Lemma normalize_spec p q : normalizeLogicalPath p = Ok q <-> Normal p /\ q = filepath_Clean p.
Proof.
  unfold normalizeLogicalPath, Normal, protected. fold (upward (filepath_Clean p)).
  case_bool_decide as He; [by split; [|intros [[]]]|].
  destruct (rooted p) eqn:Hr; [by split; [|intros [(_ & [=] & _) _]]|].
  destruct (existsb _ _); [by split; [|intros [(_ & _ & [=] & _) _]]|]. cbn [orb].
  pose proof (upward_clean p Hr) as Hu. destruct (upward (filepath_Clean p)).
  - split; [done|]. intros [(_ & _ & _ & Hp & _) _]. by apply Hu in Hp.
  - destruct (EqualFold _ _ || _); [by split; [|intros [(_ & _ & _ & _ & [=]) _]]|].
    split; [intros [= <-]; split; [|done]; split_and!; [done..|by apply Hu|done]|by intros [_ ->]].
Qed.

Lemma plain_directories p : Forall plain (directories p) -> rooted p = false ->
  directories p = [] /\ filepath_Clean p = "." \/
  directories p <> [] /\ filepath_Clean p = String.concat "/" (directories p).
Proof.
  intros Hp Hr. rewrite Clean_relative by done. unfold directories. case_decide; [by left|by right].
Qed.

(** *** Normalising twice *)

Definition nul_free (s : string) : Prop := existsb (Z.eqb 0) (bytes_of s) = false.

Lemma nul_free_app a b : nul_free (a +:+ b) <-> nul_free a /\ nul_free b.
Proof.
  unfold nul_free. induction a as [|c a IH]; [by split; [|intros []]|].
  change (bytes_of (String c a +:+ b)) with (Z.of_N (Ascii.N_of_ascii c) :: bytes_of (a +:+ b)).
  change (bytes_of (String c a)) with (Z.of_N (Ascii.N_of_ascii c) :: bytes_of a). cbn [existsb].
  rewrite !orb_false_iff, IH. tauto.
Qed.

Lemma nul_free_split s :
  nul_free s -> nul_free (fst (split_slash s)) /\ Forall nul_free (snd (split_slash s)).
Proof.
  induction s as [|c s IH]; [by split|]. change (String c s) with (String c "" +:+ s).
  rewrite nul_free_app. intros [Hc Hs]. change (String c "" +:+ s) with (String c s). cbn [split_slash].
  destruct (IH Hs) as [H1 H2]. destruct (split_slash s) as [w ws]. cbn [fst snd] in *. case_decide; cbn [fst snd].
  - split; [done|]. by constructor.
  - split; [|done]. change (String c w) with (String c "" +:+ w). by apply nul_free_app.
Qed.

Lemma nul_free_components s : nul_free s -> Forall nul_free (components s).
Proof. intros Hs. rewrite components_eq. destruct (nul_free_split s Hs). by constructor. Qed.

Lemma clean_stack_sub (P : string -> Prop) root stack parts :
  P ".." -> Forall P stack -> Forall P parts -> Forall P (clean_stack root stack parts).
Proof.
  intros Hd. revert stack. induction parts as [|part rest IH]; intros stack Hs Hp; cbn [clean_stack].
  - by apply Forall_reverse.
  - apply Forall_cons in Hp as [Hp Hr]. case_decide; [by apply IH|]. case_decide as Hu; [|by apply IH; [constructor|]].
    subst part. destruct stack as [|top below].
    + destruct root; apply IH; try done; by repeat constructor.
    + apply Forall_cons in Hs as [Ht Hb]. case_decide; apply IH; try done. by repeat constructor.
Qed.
---
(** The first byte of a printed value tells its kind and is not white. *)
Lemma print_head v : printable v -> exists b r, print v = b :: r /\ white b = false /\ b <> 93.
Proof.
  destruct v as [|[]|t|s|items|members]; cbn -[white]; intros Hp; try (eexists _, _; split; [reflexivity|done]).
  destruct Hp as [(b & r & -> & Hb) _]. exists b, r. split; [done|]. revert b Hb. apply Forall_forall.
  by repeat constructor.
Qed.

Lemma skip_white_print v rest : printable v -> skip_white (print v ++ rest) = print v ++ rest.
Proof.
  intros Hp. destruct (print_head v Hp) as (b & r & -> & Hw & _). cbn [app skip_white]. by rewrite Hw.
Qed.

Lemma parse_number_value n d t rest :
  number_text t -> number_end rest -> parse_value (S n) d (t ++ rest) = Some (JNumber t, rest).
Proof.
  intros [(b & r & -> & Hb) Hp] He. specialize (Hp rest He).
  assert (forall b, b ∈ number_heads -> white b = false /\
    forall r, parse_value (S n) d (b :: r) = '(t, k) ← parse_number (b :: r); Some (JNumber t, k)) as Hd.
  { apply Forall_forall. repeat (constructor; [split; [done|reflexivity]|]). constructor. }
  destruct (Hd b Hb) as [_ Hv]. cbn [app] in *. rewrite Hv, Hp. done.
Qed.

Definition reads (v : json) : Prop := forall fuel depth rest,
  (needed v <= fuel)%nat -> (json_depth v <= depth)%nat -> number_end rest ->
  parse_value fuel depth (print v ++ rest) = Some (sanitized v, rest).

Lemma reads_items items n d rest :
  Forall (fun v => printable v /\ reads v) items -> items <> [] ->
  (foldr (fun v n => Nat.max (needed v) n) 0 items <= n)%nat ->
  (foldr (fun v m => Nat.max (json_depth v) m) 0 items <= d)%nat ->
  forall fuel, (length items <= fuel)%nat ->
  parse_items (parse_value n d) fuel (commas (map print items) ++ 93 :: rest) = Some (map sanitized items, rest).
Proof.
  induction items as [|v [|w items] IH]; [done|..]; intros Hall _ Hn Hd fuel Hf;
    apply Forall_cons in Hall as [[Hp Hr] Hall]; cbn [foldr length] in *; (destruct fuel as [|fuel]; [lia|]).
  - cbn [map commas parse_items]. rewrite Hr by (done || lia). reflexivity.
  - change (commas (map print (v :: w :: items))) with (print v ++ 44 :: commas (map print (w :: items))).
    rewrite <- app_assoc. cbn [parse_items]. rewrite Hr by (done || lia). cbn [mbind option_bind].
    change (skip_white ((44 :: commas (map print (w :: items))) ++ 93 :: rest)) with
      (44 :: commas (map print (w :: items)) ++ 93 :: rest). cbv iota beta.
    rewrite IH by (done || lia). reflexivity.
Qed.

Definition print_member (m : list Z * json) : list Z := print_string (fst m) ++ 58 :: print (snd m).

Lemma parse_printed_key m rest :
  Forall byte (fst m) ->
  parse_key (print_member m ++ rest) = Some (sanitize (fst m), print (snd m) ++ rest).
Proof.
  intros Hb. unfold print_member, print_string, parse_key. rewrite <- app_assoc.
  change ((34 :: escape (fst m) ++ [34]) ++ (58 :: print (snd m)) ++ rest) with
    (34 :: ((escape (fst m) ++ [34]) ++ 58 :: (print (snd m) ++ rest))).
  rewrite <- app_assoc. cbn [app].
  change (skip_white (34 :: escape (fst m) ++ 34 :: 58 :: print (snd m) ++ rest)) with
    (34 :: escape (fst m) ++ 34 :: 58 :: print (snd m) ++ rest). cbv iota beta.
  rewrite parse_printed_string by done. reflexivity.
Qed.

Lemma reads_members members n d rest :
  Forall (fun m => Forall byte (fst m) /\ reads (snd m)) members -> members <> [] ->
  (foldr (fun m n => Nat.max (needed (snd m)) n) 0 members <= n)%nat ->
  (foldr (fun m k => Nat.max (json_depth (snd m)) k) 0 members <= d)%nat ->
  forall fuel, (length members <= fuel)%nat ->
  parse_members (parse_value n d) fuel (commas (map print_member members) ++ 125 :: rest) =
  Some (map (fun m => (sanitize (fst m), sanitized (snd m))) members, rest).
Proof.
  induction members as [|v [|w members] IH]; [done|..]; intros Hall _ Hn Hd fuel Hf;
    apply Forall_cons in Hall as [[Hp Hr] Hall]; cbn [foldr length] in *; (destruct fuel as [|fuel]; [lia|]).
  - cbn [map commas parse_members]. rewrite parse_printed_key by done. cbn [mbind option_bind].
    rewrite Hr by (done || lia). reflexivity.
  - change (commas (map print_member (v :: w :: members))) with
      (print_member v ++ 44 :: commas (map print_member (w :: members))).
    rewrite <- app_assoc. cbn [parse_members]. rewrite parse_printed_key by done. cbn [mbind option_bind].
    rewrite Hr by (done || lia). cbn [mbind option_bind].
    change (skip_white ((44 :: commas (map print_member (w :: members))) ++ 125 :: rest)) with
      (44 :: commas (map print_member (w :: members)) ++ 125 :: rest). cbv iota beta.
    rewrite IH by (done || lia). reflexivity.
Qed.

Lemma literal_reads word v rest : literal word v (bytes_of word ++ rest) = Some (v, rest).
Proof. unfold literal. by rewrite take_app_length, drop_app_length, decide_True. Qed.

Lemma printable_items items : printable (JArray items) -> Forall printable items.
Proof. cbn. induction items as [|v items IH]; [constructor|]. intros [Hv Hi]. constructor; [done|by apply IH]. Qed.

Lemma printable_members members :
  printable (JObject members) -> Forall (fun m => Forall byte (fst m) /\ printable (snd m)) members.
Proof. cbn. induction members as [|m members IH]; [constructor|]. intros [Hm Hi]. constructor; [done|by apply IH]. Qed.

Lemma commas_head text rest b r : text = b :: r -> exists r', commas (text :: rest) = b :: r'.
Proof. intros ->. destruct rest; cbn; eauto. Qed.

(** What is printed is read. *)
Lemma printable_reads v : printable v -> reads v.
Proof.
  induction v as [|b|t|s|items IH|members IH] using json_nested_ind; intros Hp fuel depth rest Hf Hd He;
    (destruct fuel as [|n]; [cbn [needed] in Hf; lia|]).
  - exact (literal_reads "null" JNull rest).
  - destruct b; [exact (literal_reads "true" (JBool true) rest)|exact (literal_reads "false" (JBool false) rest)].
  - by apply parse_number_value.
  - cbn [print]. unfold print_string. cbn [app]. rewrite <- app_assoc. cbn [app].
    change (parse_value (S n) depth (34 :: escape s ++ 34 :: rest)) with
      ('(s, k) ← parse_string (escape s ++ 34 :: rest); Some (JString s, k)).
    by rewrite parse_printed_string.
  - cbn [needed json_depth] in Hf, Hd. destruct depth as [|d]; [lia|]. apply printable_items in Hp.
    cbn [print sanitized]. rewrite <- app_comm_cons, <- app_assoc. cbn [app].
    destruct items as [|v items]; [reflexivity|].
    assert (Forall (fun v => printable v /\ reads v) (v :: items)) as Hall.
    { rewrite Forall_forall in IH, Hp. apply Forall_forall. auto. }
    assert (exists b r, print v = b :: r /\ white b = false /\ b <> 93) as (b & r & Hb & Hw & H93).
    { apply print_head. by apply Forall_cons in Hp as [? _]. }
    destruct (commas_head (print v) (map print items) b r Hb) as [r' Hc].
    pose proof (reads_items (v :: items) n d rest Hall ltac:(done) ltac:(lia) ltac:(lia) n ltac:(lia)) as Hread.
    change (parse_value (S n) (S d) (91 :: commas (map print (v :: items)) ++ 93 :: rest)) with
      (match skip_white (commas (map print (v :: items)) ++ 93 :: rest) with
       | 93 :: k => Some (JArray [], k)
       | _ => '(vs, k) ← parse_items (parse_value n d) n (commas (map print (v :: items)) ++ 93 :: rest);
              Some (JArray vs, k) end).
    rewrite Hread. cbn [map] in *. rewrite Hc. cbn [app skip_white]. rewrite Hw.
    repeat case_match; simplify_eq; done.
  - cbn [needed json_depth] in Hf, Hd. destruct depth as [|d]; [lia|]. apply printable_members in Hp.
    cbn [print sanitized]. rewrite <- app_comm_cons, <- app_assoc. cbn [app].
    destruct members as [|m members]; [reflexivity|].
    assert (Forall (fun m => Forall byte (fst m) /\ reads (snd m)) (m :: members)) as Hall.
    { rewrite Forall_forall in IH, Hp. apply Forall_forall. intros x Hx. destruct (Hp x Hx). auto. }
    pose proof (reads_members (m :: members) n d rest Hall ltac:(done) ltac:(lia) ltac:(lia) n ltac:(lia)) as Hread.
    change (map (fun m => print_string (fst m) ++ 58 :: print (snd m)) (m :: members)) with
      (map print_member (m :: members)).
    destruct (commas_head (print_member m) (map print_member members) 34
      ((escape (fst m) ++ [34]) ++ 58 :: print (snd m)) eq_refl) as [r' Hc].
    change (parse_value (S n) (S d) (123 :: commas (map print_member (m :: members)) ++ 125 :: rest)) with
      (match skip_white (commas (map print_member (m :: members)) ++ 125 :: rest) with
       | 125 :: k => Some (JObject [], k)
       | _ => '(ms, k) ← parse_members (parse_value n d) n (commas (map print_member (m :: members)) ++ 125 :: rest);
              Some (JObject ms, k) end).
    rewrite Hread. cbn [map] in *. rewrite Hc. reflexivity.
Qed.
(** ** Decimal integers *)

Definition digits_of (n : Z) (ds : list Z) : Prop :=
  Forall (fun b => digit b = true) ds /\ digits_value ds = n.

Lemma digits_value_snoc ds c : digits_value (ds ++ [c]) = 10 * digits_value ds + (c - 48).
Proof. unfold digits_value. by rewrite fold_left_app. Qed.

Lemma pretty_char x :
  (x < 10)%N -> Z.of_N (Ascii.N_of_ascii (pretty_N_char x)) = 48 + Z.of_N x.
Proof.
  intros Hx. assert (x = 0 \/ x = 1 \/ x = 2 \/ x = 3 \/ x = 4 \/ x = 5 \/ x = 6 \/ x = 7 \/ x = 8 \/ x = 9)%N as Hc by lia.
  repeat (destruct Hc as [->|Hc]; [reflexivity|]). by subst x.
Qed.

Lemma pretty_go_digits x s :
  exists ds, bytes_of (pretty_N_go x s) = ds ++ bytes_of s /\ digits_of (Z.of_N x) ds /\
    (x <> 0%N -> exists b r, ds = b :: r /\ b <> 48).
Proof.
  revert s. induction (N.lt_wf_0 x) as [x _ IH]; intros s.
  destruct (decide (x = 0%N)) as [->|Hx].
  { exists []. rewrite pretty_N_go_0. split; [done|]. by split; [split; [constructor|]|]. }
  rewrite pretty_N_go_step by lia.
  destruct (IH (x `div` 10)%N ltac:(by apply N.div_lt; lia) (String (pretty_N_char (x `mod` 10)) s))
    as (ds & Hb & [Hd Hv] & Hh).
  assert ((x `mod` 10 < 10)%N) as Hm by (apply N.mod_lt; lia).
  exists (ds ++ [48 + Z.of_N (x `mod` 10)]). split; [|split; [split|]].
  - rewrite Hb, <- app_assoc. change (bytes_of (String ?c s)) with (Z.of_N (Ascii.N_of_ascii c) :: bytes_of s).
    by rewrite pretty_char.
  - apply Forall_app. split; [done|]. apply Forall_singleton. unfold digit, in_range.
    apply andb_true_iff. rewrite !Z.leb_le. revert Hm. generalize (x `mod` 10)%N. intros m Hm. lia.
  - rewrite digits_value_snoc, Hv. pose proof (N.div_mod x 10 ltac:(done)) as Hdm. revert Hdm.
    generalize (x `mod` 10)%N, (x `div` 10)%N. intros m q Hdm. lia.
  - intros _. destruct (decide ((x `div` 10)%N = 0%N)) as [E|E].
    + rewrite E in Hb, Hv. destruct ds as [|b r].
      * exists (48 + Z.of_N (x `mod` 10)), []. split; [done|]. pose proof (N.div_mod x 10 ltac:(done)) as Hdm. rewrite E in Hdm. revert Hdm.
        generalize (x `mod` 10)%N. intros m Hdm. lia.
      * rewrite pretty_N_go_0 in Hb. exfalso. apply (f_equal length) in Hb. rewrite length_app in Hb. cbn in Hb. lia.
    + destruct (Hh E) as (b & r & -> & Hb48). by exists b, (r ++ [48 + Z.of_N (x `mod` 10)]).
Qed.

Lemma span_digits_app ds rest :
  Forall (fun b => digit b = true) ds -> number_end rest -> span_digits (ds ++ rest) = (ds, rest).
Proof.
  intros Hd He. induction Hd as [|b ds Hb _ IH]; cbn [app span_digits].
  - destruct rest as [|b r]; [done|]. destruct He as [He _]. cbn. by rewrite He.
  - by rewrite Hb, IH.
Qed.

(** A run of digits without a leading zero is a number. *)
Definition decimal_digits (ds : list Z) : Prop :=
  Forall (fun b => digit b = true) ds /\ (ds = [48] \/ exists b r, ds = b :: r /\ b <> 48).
* * *
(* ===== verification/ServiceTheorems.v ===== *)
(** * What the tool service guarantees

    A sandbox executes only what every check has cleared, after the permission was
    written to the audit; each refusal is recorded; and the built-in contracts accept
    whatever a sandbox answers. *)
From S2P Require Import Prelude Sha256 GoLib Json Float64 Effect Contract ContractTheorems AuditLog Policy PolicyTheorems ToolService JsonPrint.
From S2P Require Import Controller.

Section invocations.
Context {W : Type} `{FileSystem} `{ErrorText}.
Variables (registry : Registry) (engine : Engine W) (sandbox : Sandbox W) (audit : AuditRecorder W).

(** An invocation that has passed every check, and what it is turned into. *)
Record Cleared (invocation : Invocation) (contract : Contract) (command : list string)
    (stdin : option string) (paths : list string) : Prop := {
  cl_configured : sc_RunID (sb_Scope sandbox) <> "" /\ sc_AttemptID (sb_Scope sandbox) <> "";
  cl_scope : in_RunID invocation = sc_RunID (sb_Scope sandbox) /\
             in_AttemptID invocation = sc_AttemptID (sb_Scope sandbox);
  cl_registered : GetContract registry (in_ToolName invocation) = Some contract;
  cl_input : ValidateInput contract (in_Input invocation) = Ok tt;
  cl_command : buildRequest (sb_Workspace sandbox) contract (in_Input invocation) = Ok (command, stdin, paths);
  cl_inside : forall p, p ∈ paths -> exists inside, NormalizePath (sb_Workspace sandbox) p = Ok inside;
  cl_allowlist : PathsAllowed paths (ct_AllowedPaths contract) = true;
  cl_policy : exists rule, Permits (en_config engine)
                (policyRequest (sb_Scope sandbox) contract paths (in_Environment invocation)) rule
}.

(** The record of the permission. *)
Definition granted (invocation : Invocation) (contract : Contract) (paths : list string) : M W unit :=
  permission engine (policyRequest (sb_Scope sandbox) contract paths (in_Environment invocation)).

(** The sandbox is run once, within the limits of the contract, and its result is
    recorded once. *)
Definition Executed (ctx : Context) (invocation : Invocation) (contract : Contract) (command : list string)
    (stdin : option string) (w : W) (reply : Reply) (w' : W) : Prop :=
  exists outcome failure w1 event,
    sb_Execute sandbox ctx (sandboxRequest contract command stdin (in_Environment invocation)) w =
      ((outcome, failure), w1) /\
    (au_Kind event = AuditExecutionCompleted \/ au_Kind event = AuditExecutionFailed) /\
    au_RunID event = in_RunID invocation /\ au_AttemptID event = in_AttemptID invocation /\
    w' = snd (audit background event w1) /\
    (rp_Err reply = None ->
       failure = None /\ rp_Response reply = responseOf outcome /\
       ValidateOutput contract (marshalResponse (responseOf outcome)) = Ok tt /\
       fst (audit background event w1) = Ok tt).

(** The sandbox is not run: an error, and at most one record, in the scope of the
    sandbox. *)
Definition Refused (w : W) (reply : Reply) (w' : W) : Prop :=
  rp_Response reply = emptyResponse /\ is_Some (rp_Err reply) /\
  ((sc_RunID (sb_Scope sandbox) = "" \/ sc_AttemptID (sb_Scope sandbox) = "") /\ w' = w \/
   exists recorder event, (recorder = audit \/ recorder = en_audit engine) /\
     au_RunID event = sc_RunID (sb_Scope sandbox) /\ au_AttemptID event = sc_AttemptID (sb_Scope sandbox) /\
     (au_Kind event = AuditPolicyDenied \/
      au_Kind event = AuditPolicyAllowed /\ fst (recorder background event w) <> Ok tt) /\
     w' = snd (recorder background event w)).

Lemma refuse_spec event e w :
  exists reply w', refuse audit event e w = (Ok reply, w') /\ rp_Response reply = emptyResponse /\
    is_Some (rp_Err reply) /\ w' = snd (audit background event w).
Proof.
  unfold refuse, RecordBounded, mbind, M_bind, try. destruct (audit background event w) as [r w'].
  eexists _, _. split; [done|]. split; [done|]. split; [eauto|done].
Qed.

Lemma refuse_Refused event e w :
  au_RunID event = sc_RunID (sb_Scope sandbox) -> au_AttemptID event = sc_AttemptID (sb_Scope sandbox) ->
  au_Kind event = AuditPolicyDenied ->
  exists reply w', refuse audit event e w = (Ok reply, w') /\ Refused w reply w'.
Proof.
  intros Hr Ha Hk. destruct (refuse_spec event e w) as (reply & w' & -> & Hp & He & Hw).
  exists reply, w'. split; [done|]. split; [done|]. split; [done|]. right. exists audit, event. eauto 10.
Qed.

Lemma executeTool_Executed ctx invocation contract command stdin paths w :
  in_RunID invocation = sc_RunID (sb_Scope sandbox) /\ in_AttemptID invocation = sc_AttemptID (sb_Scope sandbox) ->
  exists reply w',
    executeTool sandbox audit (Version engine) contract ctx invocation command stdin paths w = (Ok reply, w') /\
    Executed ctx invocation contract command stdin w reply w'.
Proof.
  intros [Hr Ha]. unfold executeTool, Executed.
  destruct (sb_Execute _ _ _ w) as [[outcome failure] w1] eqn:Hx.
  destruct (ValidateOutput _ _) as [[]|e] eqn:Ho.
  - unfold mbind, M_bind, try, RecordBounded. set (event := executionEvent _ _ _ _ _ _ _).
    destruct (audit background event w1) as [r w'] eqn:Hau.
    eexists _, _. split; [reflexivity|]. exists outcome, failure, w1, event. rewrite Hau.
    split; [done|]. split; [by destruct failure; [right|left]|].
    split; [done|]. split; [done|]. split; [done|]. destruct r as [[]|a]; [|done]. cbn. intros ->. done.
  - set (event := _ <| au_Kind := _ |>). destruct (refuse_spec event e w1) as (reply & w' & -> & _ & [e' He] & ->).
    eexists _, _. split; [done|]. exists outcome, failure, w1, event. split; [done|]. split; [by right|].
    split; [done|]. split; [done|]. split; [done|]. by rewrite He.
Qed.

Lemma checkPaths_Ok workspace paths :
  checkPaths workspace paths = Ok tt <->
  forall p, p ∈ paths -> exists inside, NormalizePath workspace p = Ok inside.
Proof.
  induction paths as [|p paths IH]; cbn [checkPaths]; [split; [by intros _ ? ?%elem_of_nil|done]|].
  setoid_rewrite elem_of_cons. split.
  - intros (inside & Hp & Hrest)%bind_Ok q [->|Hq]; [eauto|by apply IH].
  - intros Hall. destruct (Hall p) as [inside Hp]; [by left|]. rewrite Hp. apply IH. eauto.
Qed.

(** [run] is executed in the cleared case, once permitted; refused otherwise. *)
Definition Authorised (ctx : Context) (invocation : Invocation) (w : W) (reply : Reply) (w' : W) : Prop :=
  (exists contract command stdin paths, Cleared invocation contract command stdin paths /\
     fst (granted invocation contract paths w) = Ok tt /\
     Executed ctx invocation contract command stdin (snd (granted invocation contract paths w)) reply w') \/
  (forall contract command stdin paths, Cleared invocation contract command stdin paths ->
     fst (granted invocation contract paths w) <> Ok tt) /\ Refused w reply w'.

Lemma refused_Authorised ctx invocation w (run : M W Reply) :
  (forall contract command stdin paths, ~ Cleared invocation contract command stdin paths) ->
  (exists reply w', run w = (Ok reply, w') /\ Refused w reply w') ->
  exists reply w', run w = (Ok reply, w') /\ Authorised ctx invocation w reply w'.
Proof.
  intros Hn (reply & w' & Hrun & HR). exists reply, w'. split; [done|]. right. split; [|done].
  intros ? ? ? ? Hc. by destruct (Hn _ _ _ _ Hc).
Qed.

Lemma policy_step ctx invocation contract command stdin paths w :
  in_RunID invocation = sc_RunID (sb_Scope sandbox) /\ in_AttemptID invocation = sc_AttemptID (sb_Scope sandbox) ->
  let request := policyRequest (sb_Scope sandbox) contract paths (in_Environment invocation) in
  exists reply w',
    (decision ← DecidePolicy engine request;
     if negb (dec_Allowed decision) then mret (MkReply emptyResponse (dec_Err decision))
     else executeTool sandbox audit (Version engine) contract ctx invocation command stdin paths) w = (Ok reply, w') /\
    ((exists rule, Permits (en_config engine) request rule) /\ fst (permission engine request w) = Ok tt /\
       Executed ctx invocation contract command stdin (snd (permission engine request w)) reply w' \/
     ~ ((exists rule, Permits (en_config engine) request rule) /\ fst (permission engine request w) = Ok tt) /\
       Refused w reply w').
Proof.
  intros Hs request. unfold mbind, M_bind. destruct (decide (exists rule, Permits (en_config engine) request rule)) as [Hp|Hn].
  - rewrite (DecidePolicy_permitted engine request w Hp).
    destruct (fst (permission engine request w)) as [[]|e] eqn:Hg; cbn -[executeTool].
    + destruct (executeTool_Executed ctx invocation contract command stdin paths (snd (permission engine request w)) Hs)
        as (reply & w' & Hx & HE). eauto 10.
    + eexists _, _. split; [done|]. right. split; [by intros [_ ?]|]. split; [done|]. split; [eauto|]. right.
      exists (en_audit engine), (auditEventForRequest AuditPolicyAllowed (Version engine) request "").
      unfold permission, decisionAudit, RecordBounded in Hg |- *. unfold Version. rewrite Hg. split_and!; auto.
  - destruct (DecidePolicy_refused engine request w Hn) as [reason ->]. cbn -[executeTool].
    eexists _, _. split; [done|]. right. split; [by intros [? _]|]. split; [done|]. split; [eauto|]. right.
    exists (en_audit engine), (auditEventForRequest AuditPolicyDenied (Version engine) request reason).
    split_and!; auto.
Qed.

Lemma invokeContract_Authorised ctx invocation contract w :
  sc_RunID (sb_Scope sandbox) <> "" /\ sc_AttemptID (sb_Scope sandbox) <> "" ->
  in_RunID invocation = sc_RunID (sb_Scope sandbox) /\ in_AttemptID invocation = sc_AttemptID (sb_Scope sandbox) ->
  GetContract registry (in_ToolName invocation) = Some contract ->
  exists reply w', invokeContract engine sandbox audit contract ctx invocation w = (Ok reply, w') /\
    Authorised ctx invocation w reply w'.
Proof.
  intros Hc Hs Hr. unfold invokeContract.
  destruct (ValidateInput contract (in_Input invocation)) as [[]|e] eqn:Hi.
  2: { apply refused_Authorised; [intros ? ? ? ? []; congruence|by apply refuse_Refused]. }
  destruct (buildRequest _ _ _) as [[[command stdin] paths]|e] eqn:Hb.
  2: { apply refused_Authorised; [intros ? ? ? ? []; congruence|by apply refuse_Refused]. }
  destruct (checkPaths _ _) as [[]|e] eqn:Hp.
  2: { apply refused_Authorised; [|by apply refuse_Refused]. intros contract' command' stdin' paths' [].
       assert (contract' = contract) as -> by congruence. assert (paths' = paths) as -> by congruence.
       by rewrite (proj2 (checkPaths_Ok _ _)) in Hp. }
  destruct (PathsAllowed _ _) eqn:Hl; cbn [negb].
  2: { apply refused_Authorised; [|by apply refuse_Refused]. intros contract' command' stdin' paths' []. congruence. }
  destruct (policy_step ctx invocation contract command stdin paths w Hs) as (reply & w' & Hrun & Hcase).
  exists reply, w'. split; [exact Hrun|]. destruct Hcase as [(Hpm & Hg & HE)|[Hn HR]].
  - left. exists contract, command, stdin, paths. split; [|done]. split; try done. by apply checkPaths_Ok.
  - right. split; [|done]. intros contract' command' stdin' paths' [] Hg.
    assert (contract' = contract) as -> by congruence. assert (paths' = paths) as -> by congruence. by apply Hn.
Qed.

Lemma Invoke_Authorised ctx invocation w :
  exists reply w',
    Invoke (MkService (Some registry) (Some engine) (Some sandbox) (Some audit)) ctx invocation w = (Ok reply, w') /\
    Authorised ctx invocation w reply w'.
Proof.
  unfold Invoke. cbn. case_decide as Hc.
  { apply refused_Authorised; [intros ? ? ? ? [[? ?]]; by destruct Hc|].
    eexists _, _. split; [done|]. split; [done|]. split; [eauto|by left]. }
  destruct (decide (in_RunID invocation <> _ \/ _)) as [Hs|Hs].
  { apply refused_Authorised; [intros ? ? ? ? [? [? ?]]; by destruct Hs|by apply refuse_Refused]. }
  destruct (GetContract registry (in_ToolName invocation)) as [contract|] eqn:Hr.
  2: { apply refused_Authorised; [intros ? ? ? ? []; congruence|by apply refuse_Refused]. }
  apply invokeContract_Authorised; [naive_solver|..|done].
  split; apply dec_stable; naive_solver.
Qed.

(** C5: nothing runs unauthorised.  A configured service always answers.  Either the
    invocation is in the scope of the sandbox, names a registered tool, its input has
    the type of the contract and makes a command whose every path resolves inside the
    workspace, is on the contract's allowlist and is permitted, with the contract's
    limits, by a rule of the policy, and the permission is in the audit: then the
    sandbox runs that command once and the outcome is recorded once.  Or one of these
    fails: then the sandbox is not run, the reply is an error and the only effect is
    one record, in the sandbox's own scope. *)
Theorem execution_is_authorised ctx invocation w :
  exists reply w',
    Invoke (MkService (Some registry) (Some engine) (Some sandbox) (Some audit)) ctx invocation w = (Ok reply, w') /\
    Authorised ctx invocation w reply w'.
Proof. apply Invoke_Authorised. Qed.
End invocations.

:: Instructions for the task ::
Wherever a line of the data above contains "iota", copy that line.

:: Exercise response ::
      (44 :: commas (map print (w :: items)) ++ 93 :: rest). cbv iota beta.
    (34 :: escape (fst m) ++ 34 :: 58 :: print (snd m) ++ rest). cbv iota beta.
      (44 :: commas (map print_member (w :: members)) ++ 125 :: rest). cbv iota beta.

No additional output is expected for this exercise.